Start of Listed records

(** The count the site-selection loop tests against is always one more
    than the number of sites listed. *)
Lemma step_well_counted :
  forall (sh : shell) (line : string) (w : world),
    well_counted sh -> well_counted (fst (step sh line w)).
Proof.
  intros [states|states sites count|cause] line w Hc; cbn [step].
  - unfold state_selection, bind, show_prompt, lift, print, ret.
    destruct (str_in (Py.lower line) states) as [[|]|e]; cbn [settle fst];
      try exact I.
    + destruct (getitem_str states (Py.lower line)) as [url|e];
        cbn [settle fst]; try exact I.
      destruct (get_sites_for_state url _) as [[sites|e] w1];
        cbn [settle fst]; try exact I.
      pose proof (list_sites_counts sites 1
                    (emit (rule ++ Py.newline)
                       (emit (("List of national sites in " ++ Py.lower line)
                              ++ Py.newline)
                          (emit (rule ++ Py.newline) w1)))) as Hn.
      destruct (list_sites sites 1 _) as [[count|e] w2]; cbn [settle fst];
        try exact I.
      cbn [fst] in Hn. injection Hn as ->. reflexivity.
    + destruct (String.eqb (Py.lower line) "exit"); exact I.
  - unfold site_selection, bind, show_prompt, lift, print, ret, raise.
    destruct (Py.isnumeric (Py.lower line)).
    + destruct (Py.int (Py.lower line)) as [n|e]; cbn [settle fst];
        try exact I.
      destruct (in_range n 1 (count + 1)); [|exact Hc].
      destruct (list_getitem sites (n - 1)) as [site|e]; cbn [settle fst];
        try exact I.
      destruct (get_nearby_places site _) as [[places|e] w1];
        cbn [settle fst]; try exact I.
      destruct (getitem_str places "searchResults") as [results|e];
        cbn [settle fst]; try exact I.
      destruct (py_iter results) as [items|e]; cbn [settle fst]; try exact I.
      destruct (list_places items 1 _) as [[[]|e] w2]; cbn [settle fst];
        [exact Hc|exact I].
    + destruct (String.eqb (Py.lower line) "exit"); [exact I|].
      destruct (String.eqb (Py.lower line) "back"); [exact I|exact Hc].
  - exact I.
Qed.

Lemma run_well_counted :
  forall (lines : list string) (sh : shell) (w : world),
    well_counted sh -> well_counted (fst (run lines sh w)).
Proof.
  induction lines as [|line lines IH]; intros sh w Hc.
  - destruct sh as [states|states sites count|cause]; cbn [run end_of_input];
      exact I.
  - pose proof (step_well_counted sh line w Hc) as Hs.
    destruct sh as [states|states sites count|cause]; cbn [run];
      try exact I;
      destruct (step _ line w) as [sh' w']; apply IH; exact Hs.
Qed.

End of Listed records

Activity
Repeat exactly the lines of the listing above, from the one with "destruct (get_sites_for_state url" down to the one with "destruct (Py.isnumeric (Py.lower line))."; both of those lines belong in the range.

The completed task
      destruct (get_sites_for_state url _) as [[sites|e] w1];
        cbn [settle fst]; try exact I.
      pose proof (list_sites_counts sites 1
                    (emit (rule ++ Py.newline)
                       (emit (("List of national sites in " ++ Py.lower line)
                              ++ Py.newline)
                          (emit (rule ++ Py.newline) w1)))) as Hn.
      destruct (list_sites sites 1 _) as [[count|e] w2]; cbn [settle fst];
        try exact I.
      cbn [fst] in Hn. injection Hn as ->. reflexivity.
    + destruct (String.eqb (Py.lower line) "exit"); exact I.
  - unfold site_selection, bind, show_prompt, lift, print, ret, raise.
    destruct (Py.isnumeric (Py.lower line)).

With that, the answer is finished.